Transformieren Sie die BZN-Konzentrationen in logarithmische Werte, indem Sie auf Analysieren klicken, die Option Transformieren auswählen und auf OK klicken. Um IC50-Werte zu erhalten, klicken Sie auf Analysieren, wählen Sie in der Liste XY-Analyse die Option Nichtlineare Regressionskurvenanpassung aus, und klicken Sie dann auf OK. Gehen Sie als Nächstes zum Parameterfenster, gehen Sie auf der Registerkarte Modell zur Dosis-Wirkungs-Hemmungsgruppe der integrierten Gleichungen, wählen Sie log inhibitor versus response variable slope für Parameter, während die Dosis-Wirkungs-Methode alle anderen Registerkarten auf Standardwerten belässt und dann auf okay klickt.
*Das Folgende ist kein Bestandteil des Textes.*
Lemma framed_try_except {A} (m : M A) (h : exn -> M A) :
  framed m -> (forall e, framed (h e)) -> framed (try_except m h).
Proof.
  intros Hm Hh l. unfold try_except. rewrite (Hm l).
  destruct (m []) as [[a|e] t]; simpl.
  - done.
  - rewrite (Hh e (l ++ t)), (Hh e t). simpl. by rewrite app_assoc.
Qed.

Lemma framed_if {A} (b : bool) (m1 m2 : M A) :
  framed m1 -> framed m2 -> framed (if b then m1 else m2).
Proof. by destruct b. Qed.

Create HintDb framed.
#[local] Hint Resolve framed_ret framed_raise framed_emit framed_bind
  framed_try_except framed_if : framed.

Ltac framed_intros :=
  repeat match goal with |- forall _, _ => intro end.

Ltac framed :=
  repeat (framed_intros; first
    [ simple apply @framed_ret | simple apply @framed_raise
    | simple apply framed_emit | simple apply @framed_bind
    | simple apply @framed_try_except | simple apply @framed_if
    | solve [eauto with framed] ]);
  framed_intros.

(** Induction on the file-system tree, through the entries of a directory. *)
Lemma node_ind_entries (P : node -> Prop) :
  (forall f, P (File f)) ->
  (forall err es, Forall (fun e => P e.2) es -> P (Dir err es)) ->
  forall n, P n.
Proof.
  intros Hf Hd. fix IH 1. intros [f|err es].
  - apply Hf.
  - apply Hd. induction es as [|[d c] es IHes]; constructor.
    + apply IH.
    + apply IHes.
Qed.

Lemma framed_read_loop p lines tail i max_lines acc :
  framed (read_loop p lines tail i max_lines acc).
Proof.
  revert i acc. induction lines as [|line rest IH]; intros i acc; simpl.
  - destruct tail; framed.
  - framed.
Qed.

Lemma framed_summarize_text_file p f max_lines :
  framed (summarize_text_file p f max_lines).
Proof.
  unfold summarize_text_file. framed.
  destruct (f_content f); framed. apply framed_read_loop.
Qed.

Lemma framed_os_path_getsize p f : framed (os_path_getsize p f).
Proof. unfold os_path_getsize. framed. destruct (f_size f); framed. Qed.

Lemma framed_os_path_isdir p b : framed (os_path_isdir p b).
Proof. unfold os_path_isdir. framed. Qed.

Section Framed.
Variable basename_normpath : string -> string.
Variable v : variant.
Variable cfg : config.

Lemma framed_file_step p filename f acc :
  framed (file_step cfg p filename f acc).
Proof.
  unfold file_step. framed.
  - apply framed_os_path_getsize.
  - apply framed_summarize_text_file.
Qed.

Lemma framed_file_loop p files acc : framed (file_loop cfg p files acc).
Proof.
  revert acc. induction files as [|[filename f] rest IH]; intros acc; simpl.
  - framed.
  - framed. apply framed_file_step.
Qed.

Lemma framed_descend walk p es :
  Forall (fun e => forall q, framed (walk e.2 q)) es ->
  framed (descend cfg walk p es).
Proof.
  induction 1 as [|[d c] es Hc _ IH]; simpl.
  - framed.
  - framed.
Qed.

Lemma framed_walk n p : framed (walk cfg n p).
Proof.
  revert p. induction n as [f|err es IH] using node_ind_entries; intros p.
  - simpl. framed.
  - simpl. framed. destruct err; framed.
    + apply framed_file_loop.
    + by apply framed_descend.
Qed.

Lemma framed_tree_loop p prefix len i entries :
  Forall (fun e => forall q pre, framed (e.2.2 q pre)) entries ->
  framed (tree_loop v cfg p prefix len i entries).
Proof.
  intros H. revert i. induction H as [|[entry [isd r]] rest Hr _ IH]; intros i.
  - simpl. framed.
  - simpl. framed.
Qed.

Lemma Forall_insert_sorted {A} (P : string * A -> Prop) x l :
  P x -> Forall P l -> Forall P (insert_sorted x l).
Proof.
  intros Hx. induction 1 as [|y l Hy Hl IH]; simpl.
  - by constructor.
  - destruct (String.leb x.1 y.1); repeat constructor; auto.
Qed.

Lemma Forall_sorted {A} (P : string * A -> Prop) l :
  Forall P l -> Forall P (sorted l).
Proof. induction 1; simpl; auto using Forall_insert_sorted. Qed.

Lemma Forall_filter_keep {A} (P Q : A -> Prop) `{!forall x, Decision (P x)} l :
  Forall Q l -> Forall Q (filter P l).
Proof.
  induction 1 as [|x l Hx Hl IH]; [constructor|].
  rewrite filter_cons. destruct (decide (P x)); auto.
Qed.

Lemma framed_walk_directory n p prefix : framed (walk_directory v cfg n p prefix).
Proof.
  revert p prefix. induction n as [f|err es IH] using node_ind_entries; intros p prefix.
  - simpl. framed.
  - simpl. framed. destruct err; framed.
    apply framed_tree_loop. apply Forall_filter_keep, Forall_sorted.
    apply List.Forall_map. eapply Forall_impl; [exact IH|]. simpl. auto.
Qed.

Lemma framed_create_directory_tree root_dir root :
  framed (create_directory_tree basename_normpath v cfg root_dir root).
Proof. unfold create_directory_tree. framed. apply framed_walk_directory. Qed.

End Framed.

(** ** Empty files *)

Lemma format_entry_block d fs1 fi fs2 :
  format_entry {| directory := d; files := fs1 ++ fi :: fs2 |}
  = (hd "" (format_entry {| directory := d; files := [] |})
       :: concat (map format_file fs1))
    ++ format_file fi
    ++ concat (map format_file fs2) ++ [ "  </directory>" ].
Proof.
  unfold format_entry. cbn [files directory hd app].
  rewrite map_app, concat_app. cbn [map concat].
  by rewrite <- !app_assoc.
Qed.

Lemma block_app_l {A} (blk x y : list A) :
  (exists pre post, y = pre ++ blk ++ post) ->
  exists pre post, x ++ y = pre ++ blk ++ post.
Proof.
  intros (pre & post & ->). exists (x ++ pre), post. by rewrite <- !app_assoc.
Qed.

Lemma block_app_r {A} (blk y z : list A) :
  (exists pre post, y = pre ++ blk ++ post) ->
  exists pre post, y ++ z = pre ++ blk ++ post.
Proof.
  intros (pre & post & ->). exists pre, (post ++ z). by rewrite <- !app_assoc.
Qed.

Lemma prompt_parts_block before d fs1 fi fs2 after tree sm ui :
  exists pre post,
    prompt_parts
      (before ++ {| directory := d; files := fs1 ++ fi :: fs2 |} :: after)
      tree sm ui
    = pre ++ format_file fi ++ post.
Proof.
  unfold prompt_parts. rewrite map_app, concat_app. cbn [map concat].
  rewrite format_entry_block.
  do 4 apply block_app_l. apply block_app_r, block_app_l, block_app_r. eauto.
Qed.

(** C10.  An empty readable file is summarised by the empty string, and the
    formatter renders the empty summary as one content line of nine spaces:
    splitting the empty string at line feeds gives one empty line, which gets
    the prefix. *)
Theorem empty_file_content_block
    (filepath : path) (f : file) (max_lines : Z) (l : log) (filename : string) :
  f_content f = Stream "" None ->
  summarize_text_file filepath f max_lines l = (Ok "", l ++ [Open filepath])
  /\ format_file {| name := filename; summary := "" |}
     = [ "    <file name=" +:+ QUOTE +:+ filename +:+ QUOTE +:+ ">";
         "      <content>";
         nine_spaces;
         "      </content>";
         "    </file>" ]
  /\ nine_spaces = "         "
  /\ String.length nine_spaces = 9%nat
  /\ forall before d fs1 fs2 after tree sm ui,
       exists pre post,
         prompt_parts
           (before
            ++ {| directory := d;
                  files := fs1 ++ {| name := filename; summary := "" |} :: fs2 |}
            :: after) tree sm ui
         = pre ++ format_file {| name := filename; summary := "" |} ++ post.
Proof.
  intros Hf. split_and!; try reflexivity.
  - unfold summarize_text_file, bind, try_except, emit. rewrite Hf. reflexivity.
  - intros. apply prompt_parts_block.
Qed.

(** ** The walker, entry by entry *)

Lemma bind_ok {A B} (m : M A) (f : A -> M B) l b l' :
  bind m f l = (Ok b, l') ->
  exists a l1, m l = (Ok a, l1) /\ f a l1 = (Ok b, l').
Proof.
  unfold bind. destruct (m l) as [[a|e] l1]; [eauto|done].
Qed.

Lemma framed_result {A} (m : M A) l r l' :
  framed m -> m l = (r, l') -> (m []).1 = r.
Proof. intros Hm Hl. rewrite (Hm l) in Hl. congruence. Qed.

Lemma summarize_text_file_returns p f max_lines l :
  exists s l', summarize_text_file p f max_lines l = (Ok s, l').
Proof.
  unfold summarize_text_file. unfold bind at 1.
  destruct (try_except _ _ l) as [[ls|e] l1] eqn:H; [unfold ret; eauto|].
  exfalso. unfold try_except in H.
  destruct (bind _ _ l) as [[?|?] ?]; unfold ret in H; discriminate.
Qed.

Section Walker.
Variable cfg : config.

Lemma file_step_ok p filename f acc l out l' :
  file_step cfg p filename f acc l = (Ok out, l') ->
  (~ eligible cfg filename /\ out = acc)
  \/ (eligible cfg filename
      /\ exists s, out = acc ++ [ {| name := filename; summary := s |} ]
                   /\ summary_of cfg p filename f s).
Proof.
  unfold file_step, eligible.
  case_bool_decide as Hext.
  - unfold ret. intros [= <- <-]. left. tauto.
  - intros (size & l1 & Hsize & Hrest)%bind_ok. right. split; [done|].
    unfold os_path_getsize, bind, emit, ret, raise in Hsize.
    destruct (f_size f) as [n|e] eqn:Hf; [|done].
    injection Hsize as <- <-.
    destruct (Z.of_N n >? max_file_size_bytes cfg) eqn:Hbig.
    + injection Hrest as <- <-. eexists. split; [done|].
      exists n. by rewrite Hbig.
    + apply bind_ok in Hrest as (s & l2 & Hs & [= <- <-]).
      eexists. split; [done|]. exists n. rewrite Hbig. split; [done|].
      eapply framed_result; [apply framed_summarize_text_file|exact Hs].
Qed.

Lemma file_loop_ok p files acc l out l' :
  file_loop cfg p files acc l = (Ok out, l') ->
  exists new, out = acc ++ new
    /\ Forall2 (file_rel cfg p) new (filter (fun e => eligible cfg e.1) files).
Proof.
  revert acc l. induction files as [|[filename f] rest IH]; intros acc l.
  - simpl. unfold ret. intros [= <- <-]. exists []. by rewrite app_nil_r.
  - simpl. intros (acc' & l1 & Hstep & Hrest)%bind_ok.
    apply IH in Hrest as (new & -> & Hnew).
    apply file_step_ok in Hstep as [[Hne ->] | [He (s & -> & Hs)]].
    + exists new. split; [done|]. rewrite filter_cons_False; done.
    + exists ({| name := filename; summary := s |} :: new).
      rewrite <- app_assoc. split; [done|].
      rewrite filter_cons_True by done. constructor; [|done]. by split.
Qed.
Klicken Sie auf den Ergebnisabschnitt, um den IC50-Wert, den SD und die Güte der Passform zu finden. Klicken Sie auf den Diagrammabschnitt, um das XY-Diagramm der logarithmischen Konzentration des Arzneimittels im Vergleich zu den Absorptionswerten zu finden und sicherzustellen, dass die Kurvenanpassung auch in einer anderen Farbe grafisch dargestellt wird. In der vorliegenden Studie betrug der für Epimastigotes erhaltene IC50-Wert etwa 20 Mikromolaren, ähnlich wie in früheren Studien.
Darüber hinaus zeigten die Ergebnisse eine Liner-beta-Galactosidase-Aktivität der Epimastigoten im Laufe der Zeit. Es ist sehr wichtig, mindestens Replikationen jedes getesteten Zustands durchzuführen und Fehler im Volume-Management zu minimieren.